Action item: For the entries below, state how many lines include the string "contents", and write nothing besides that number.

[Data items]
(* ===== verification/LoopCorrect.v ===== *)
(** * The loop runner keeps its books

    Properties of [LoopRun] that hold in every world: whatever the clock, the
    database, the board, the signals and the workers do.

    [wp m Q E r] says that running [m] from [r] ends in [Q] when it returns and
    leaves a state in [E] when it fails, panics or is cut off. *)

From S2P Require Import Prelude BTree Text Time Board Campaign RunState Kickoff LoopRun.

(** ** Weakest preconditions *)

Section wp.
Context {W : Type}.

Definition wp {A} (m : M W A) (Q : A → Runner W → Prop) (E : Runner W → Prop) (r : Runner W) : Prop :=
  match m r with
  | (r', ROk a) => Q a r'
  | (r', _) => E r'
  end.

Lemma wp_bind {A B} (m : M W A) (k : A → M W B) Q E r :
  wp m (λ a, wp (k a) Q E) E r → wp (bind m k) Q E r.
Proof. unfold wp, bind. by destruct (m r) as [r' [a|e| |]]. Qed.

Lemma wp_mono {A} (m : M W A) (Q Q' : A → Runner W → Prop) (E E' : Runner W → Prop) r :
  wp m Q E r → (∀ a r', Q a r' → Q' a r') → (∀ r', E r' → E' r') → wp m Q' E' r.
Proof. unfold wp. destruct (m r) as [r' [a|e| |]]; auto. Qed.

Lemma wp_conj {A} (m : M W A) (Q Q' : A → Runner W → Prop) (E E' : Runner W → Prop) r :
  wp m Q E r → wp m Q' E' r → wp m (λ a r', Q a r' ∧ Q' a r') (λ r', E r' ∧ E' r') r.
Proof. unfold wp. destruct (m r) as [r' [a|e| |]]; auto. Qed.

Lemma wp_lift {A} (x : result A CampaignError) Q E r :
  (∀ a, x = Ok a → Q a r) → ((∃ e, x = Err e) → E r) → wp (lift x) Q E r.
Proof. intros HQ HE. destruct x as [a|e]; [by apply HQ|]. apply HE. by exists e. Qed.

Definition set_world (w : W) (r : Runner W) : Runner W :=
  MkRunner w (run_store r) (decision_store r) (slots r) (pacing r) (gate_state r) (counters r) (events r)
    (stopping r) (signal_source_gone r).

Definition set_store (w : W) (s : LoopRunStore) (r : Runner W) : Runner W :=
  MkRunner w s (decision_store r) (slots r) (pacing r) (gate_state r) (counters r) (events r)
    (stopping r) (signal_source_gone r).

Definition set_slots (sl : list Slot) (r : Runner W) : Runner W :=
  MkRunner (world r) (run_store r) (decision_store r) sl (pacing r) (gate_state r) (counters r) (events r)
    (stopping r) (signal_source_gone r).

Lemma wp_ask {A} (f : W → W * A) Q E r :
  (∀ w a, f (world r) = (w, a) → Q a (set_world w r)) → wp (ask f) Q E r.
Proof.
  unfold wp, ask, bind, gets. intros HQ. destruct (f (world r)) as [w a]. apply (HQ w a eq_refl).
Qed.

Lemma wp_tell (f : W → W) Q E r : Q tt (set_world (f (world r)) r) → wp (tell f) Q E r.
Proof. by unfold wp, tell, bind, gets. Qed.
End wp.

(** Peels one command off a [wp] goal. *)
Ltac wp_step :=
  lazymatch goal with
  | |- wp (bind _ _) _ _ _ => apply wp_bind
  | |- wp (ask _) _ _ _ => apply wp_ask; intros ? ? ?
  | |- wp elapsed _ _ _ => apply wp_ask; intros ? ? ?
  | |- wp (tell _) _ _ _ => apply wp_tell
  | |- wp (ret ?a) ?Q _ ?r => change (Q a r); cbv beta
  | |- wp (gets ?f) ?Q _ ?r => change (Q (f r) r); cbv beta
  | |- wp (fail _) _ ?E ?r => change (E r); cbv beta
  | |- wp panic _ ?E ?r => change (E r); cbv beta
  | |- wp out_of_fuel _ ?E ?r => change (E r); cbv beta
  | |- wp (put_world ?x) ?Q _ ?r => change (Q tt (put_world x r).1); cbv beta
  | |- wp (put_run_store ?x) ?Q _ ?r => change (Q tt (put_run_store x r).1); cbv beta
  | |- wp (put_decision_store ?x) ?Q _ ?r => change (Q tt (put_decision_store x r).1); cbv beta
  | |- wp (put_slots ?x) ?Q _ ?r => change (Q tt (put_slots x r).1); cbv beta
  | |- wp (put_pacing ?x) ?Q _ ?r => change (Q tt (put_pacing x r).1); cbv beta
  | |- wp (put_gate ?x) ?Q _ ?r => change (Q tt (put_gate x r).1); cbv beta
  | |- wp (put_counters ?x) ?Q _ ?r => change (Q tt (put_counters x r).1); cbv beta
  | |- wp (push_event ?x) ?Q _ ?r => change (Q tt (push_event x r).1); cbv beta
  | |- wp (put_stopping ?x) ?Q _ ?r => change (Q tt (put_stopping x r).1); cbv beta
  | |- wp (put_source_gone ?x) ?Q _ ?r => change (Q tt (put_source_gone x r).1); cbv beta
  end.
(** Over any history of observations, each guard fires on exactly the turns
    it documents: churn when the newest shape occurs [tool_repeat_count] times
    among the last [tool_repeat_window]; no progress when the last
    [no_progress_turns] fingerprints are equal; the poll budget when the
    charged time exceeds it; and none when its threshold is zero. *)
Theorem guards_fire_exactly c shapes_ fingerprints charges s f d :
  ((churn_observe (churn_after c shapes_) s).2 = true ↔
     churn_enabled c = true
     ∧ tool_repeat_count c
       ≤ count (λ x, bool_decide (x = s)) (lastn (tool_repeat_window c) (shapes_ ++ [s])))
  ∧ ((no_progress_observe (no_progress_after c fingerprints) f).2 = true ↔
     no_progress_enabled c = true ∧ no_progress_turns c ≤ len (fingerprints ++ [f])
     ∧ ∀ x, x ∈ take (N.to_nat (no_progress_turns c)) (reverse (fingerprints ++ [f])) → x = f)
  ∧ ((charge (poll_after c charges) d).2 = true ↔
     poll_budget_enabled c = true
     ∧ ci_poll_budget c < N.min (foldr N.add 0 (charges ++ [d])) Duration_MAX).
Proof. split_and!; [apply churn_fires|apply no_progress_fires|apply poll_fires]. Qed.

(** A loop that sleeps between two checks waits on CI; a build does not. *)
Example poll_shaped_examples :
  poll_shaped (lit "while true; do sleep 60; gh pr checks 12; done") = true
  ∧ poll_shaped (lit "gh run watch 7") = true ∧ poll_shaped (lit "gh pr view 12") = false
  ∧ poll_shaped (lit "cargo build && sleep 1") = false
  ∧ bash_first_word (lit "  FOO=1 BAR=x 'cargo' test") = lit "cargo".
Proof. by vm_compute. Qed.
(** One directory: the files found and the directories pushed. *)
Fixpoint collect_entries (dir : path) (entries : list Found)
    : list SearchFile * list (path * option (list Found)) :=
  match entries with
  | [] => ([], [])
  | e :: es =>
      let '(files, pushed) := collect_entries dir es in
      match e with
      | FoundUnknown | FoundSymlink | FoundOther => (files, pushed)
      | FoundDir name contents =>
          if bool_decide (name = lit ".git") then (files, pushed)
          else (files, (dir ++ [name], contents) :: pushed)
      | FoundFile name size text => (MkSearchFile (dir ++ [name]) size text :: files, pushed)
      end
  end.

Fixpoint search_walk (fuel : nat) (stack : list (path * option (list Found))) (files : list SearchFile)
    : list SearchFile :=
  match fuel, stack with
  | Datatypes.S fuel, (dir, contents) :: stack' =>
      match contents with
      | None => search_walk fuel stack' files
      | Some entries =>
          let '(found, pushed) := collect_entries dir entries in
          let files' := files ++ found in
          if MAX_SEARCH_FILES <=? len files' then files'
          else search_walk fuel (reverse pushed ++ stack') files'
      end
  | _, _ => files
  end.

Fixpoint found_dirs (e : Found) : nat :=
  match e with
  | FoundDir _ (Some es) => Datatypes.S (sum_list_with found_dirs es)
  | FoundDir _ None => 1
  | _ => 0
  end.

Definition display (p : path) : rstr := join (lit "/") p.

(** The matching lines of one file, appended up to the cap. *)
Fixpoint match_lines (relative pattern : rstr) (index : N) (ls : list rstr) (matches : list rstr) : list rstr :=
  match ls with
  | [] => matches
  | l :: ls' =>
      if MAX_SEARCH_MATCHES <=? len matches then matches
      else
        match_lines relative pattern (index + 1) ls'
          (if contains_str pattern l
           then matches ++ [relative ++ lit ":" ++ dec (index + 1) ++ lit ": "
                            ++ truncate_chars l MAX_MATCH_LINE_CHARS]
           else matches)
  end.

Fixpoint match_files (pattern : rstr) (files : list SearchFile) (matches : list rstr) : list rstr :=
  match files with
  | [] => matches
  | f :: fs =>
      if MAX_SEARCH_MATCHES <=? len matches then matches
      else
        match sf_size f, sf_text f with
        | Some size, TextOf content =>
            if MAX_SEARCH_FILE_BYTES <? size then match_files pattern fs matches
            else match_files pattern fs (match_lines (display (sf_path f)) pattern 0 (lines content) matches)
        | _, _ => match_files pattern fs matches
        end
  end.

(** [base] is relative to the worktree root. *)
Definition search_files (base : path) (tree : option (list Found)) (pattern : rstr) : list rstr :=
  let fuel := Datatypes.S (from_option (sum_list_with found_dirs) O tree) in
  match_files pattern (merge_sort (by_key sf_path) (search_walk fuel [(base, tree)] [])) [].

(** ** The executor *)

Inductive Lstat := LSymlink | LPlain | LNotFound | LDenied.

Record FileMeta := MkFileMeta { fm_is_file : bool; fm_len : N }.

Record MediatedRun := MkMediatedRun { mr_exit_code : option Z; mr_stdout : rstr; mr_stderr : rstr }.

Inductive MediationError :=
| UnsupportedPlatform (platform : rstr)
| UnavailableControls (platform missing : rstr)
| MediationContext (reason : rstr)
| MediationBash (reason : rstr).
Definition outcome_from_run (tool_id : rstr) (routed : RoleRoutingEvidence) (max_result_bytes : N)
    (run : WorkerResult) : SubsessionOutcome :=
  let failure := (λ f, MkTypedFailure (parent_failure_class (class f)) (reason f)) <$> wres_failure run in
  {| so_tool_id := tool_id; so_status := wres_status run;
     so_summary := (λ s, truncate_bytes s (N.min max_result_bytes usize_max)) <$> wres_summary run;
     so_failure := match wres_status run with RunFailed => failure | RunCompleted => None end;
     so_usage := wres_usage run; so_receipts := wres_receipts run;
     so_untrusted_writes := wres_untrusted_writes run; so_routing := routed |}.

Definition render_subsession_summary (tool_id : rstr) (max_result_bytes : N) (outcome : SubsessionOutcome) : rstr :=
  let marker := TRUNCATION_MARKER in
  let cap := N.min max_result_bytes usize_max in
  let rendered :=
    match so_summary outcome with
    | Some summary =>
        let prefix := lit "[subsession '" ++ tool_id ++ lit "' completed]" ++ [10] in
        if str_len prefix + str_len summary <=? cap then prefix ++ summary
        else
          let body_budget := saturating_sub cap (str_len prefix + str_len marker) in
          prefix ++ truncate_bytes summary body_budget ++ marker
    | None =>
        let prefix := lit "[subsession '" ++ tool_id ++ lit "' failed: " in
        let r := from_option reason (lit "none") (so_failure outcome) in
        if str_len prefix + str_len r <? cap then prefix ++ r ++ lit "]"
        else
          let reason_budget := saturating_sub cap (str_len prefix + 1 + str_len marker) in
          prefix ++ truncate_bytes r reason_budget ++ lit "]" ++ marker
    end in
  if cap <? str_len rendered then
    let cut := floor_boundary rendered (N.to_nat (saturating_sub cap (str_len marker))) in
    byte_prefix rendered (N.of_nat cut) ++ marker
  else rendered.

(** ** The run *)

(** What a run shares with the runs around it. *)
Record Env (W : Type) := MkEnv {
  env_host : W;
  env_accesses : list Access;
  env_channel : N;
  env_costs : list CostEntry;
}.
Arguments MkEnv {W}.
Arguments env_host {W}.
Arguments env_accesses {W}.
Arguments env_channel {W}.
Arguments env_costs {W}.

Inductive AttemptOutcome :=
| AttemptCompleted (summary : rstr) (delivery : DeliveryOutcome)
| AttemptFailed (failure : TypedFailure).

Definition u64_next (n : N) : N := (n + 1) mod 18446744073709551616.
Definition u64_add (a b : N) : N := (a + b) mod 18446744073709551616.

Section run.
Context {W : Type} `{WorkerHost W} (from_str : rstr → option Json).

Definition M (A : Type) : Type := RunState W → RunState W * A.

Definition ret {A} (a : A) : M A := λ s, (s, a).
Definition bind {A B} (m : M A) (k : A → M B) : M B := λ s, let '(s', a) := m s in k a s'.

#[local] Notation "'let*' x ':=' c 'in' k" := (bind c (fun x => k))
  (at level 10, x pattern, c at level 200, k at level 200).
#[local] Notation "c ;; k" := (bind c (fun _ => k)) (at level 100, k at level 200, right associativity).

Definition gets {A} (f : RunState W → A) : M A := λ s, (s, f s).

Definition put_exec (x : Executor W) : M unit := λ s,
  (MkRunState x (tallies s) (progress_beat s) (channel s) (subsession_events s) (call_sequence s) (cost_rows s)
     (deliveries s), tt).
Definition put_tallies (t : Tallies) : M unit := λ s,
  (MkRunState (exec s) t (progress_beat s) (channel s) (subsession_events s) (call_sequence s) (cost_rows s)
     (deliveries s), tt).
Definition put_beat (beat chan : N) : M unit := λ s,
  (MkRunState (exec s) (tallies s) beat chan (subsession_events s) (call_sequence s) (cost_rows s)
     (deliveries s), tt).
Definition push_event (e : SubsessionEvent) : M unit := λ s,
  (MkRunState (exec s) (tallies s) (progress_beat s) (channel s) (subsession_events s ++ [e]) (call_sequence s)
     (cost_rows s) (deliveries s), tt).
Definition push_cost (e : CostEntry) : M unit := λ s,
  (MkRunState (exec s) (tallies s) (progress_beat s) (channel s) (subsession_events s) (call_sequence s + 1)
     (cost_rows s ++ [e]) (deliveries s), tt).
Definition push_delivery (d : DeliveryRequest) : M unit := λ s,
  (MkRunState (exec s) (tallies s) (progress_beat s) (channel s) (subsession_events s) (call_sequence s)
     (cost_rows s) (deliveries s ++ [d]), tt).

Definition on_exec {A} (m : tool A) : M A := λ s, let '(x, a) := m (exec s) in ((put_exec x s).1, a).

Definition host {A} (f : W → W * A) : M A :=
  let* x := gets exec in
  let '(w, a) := f (ex_host x) in
  put_exec (with_host x w) ;; ret a.

Definition now : M Duration := host wh_now.
Definition elapsed_since (start : Duration) : M Duration := let* t := now in ret (saturating_sub t start).

Definition emit_beat (c : WorkerConfig) : M unit :=
  if wc_progress c then
    let* chan := gets channel in put_beat (u64_next chan) (u64_next chan)
  else
    let* beat := gets progress_beat in let* chan := gets channel in put_beat (u64_next beat) chan.

(** ** The model call *)

Definition accrue_usage_and_check_cap (c : WorkerConfig) (input output : N) : M unit :=
  let* t := gets tallies in
  let u := MkUsageTotals (u64_add (u_input (usage t)) input) (u64_add (u_output (usage t)) output) in
  let total := u64_add (u_input u) (u_output u) in
  let estimated := f64_mul (f64_of_u64 total) (usd_per_token_estimate (wc_budgets c)) in
  let spent := f64_add (prior_daily_spend_usd c) estimated in
  put_tallies (MkTallies (turns t) (model_calls t) u
                 (soft_cap_exceeded t || f64_lt (daily_spend_soft_cap_usd (wc_budgets c)) spent)).

Definition accumulate_usage (c : WorkerConfig) (u : option TokenCount) : M unit :=
  let '(i, o) := from_option (λ t, (tk_input t, tk_output t)) (0, 0) u in
  accrue_usage_and_check_cap c i o.

Definition call_label (completed : bool) : rstr :=
  if completed then lit "worker-bootstrap" else lit "worker-bootstrap-failed".

Definition record_call_cost (c : WorkerConfig) (q : ModelRequest) (u : option TokenCount) (completed : bool)
    (started : Duration) (started_at : N) : M unit :=
  match attribution c with
  | Some a =>
      if cost_sink c then
        let* sequence := gets call_sequence in
        let* completed_at := host wh_utc in
        let* wall := elapsed_since started in
        push_cost
          {| ce_model := mq_model_id q; ce_provider := mq_provider_id q; ce_attribution := a;
             ce_input_tokens := from_option tk_input 0 u; ce_output_tokens := from_option tk_output 0 u;
             ce_reasoning_tokens := from_option reasoning_tokens 0 u;
             ce_cache_read_tokens := from_option cached_tokens 0 u;
             ce_request_id := ca_session a ++ lit "/call-" ++ dec (sequence + 1);
             ce_started_at := started_at; ce_completed_at := completed_at;
             ce_wall_ms := N.min (wall / 1000000) u64_max; ce_routing_decision := call_label completed;
             ce_profile := wc_profile c |}
      else ret tt
  | None => ret tt
  end.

Response below: 4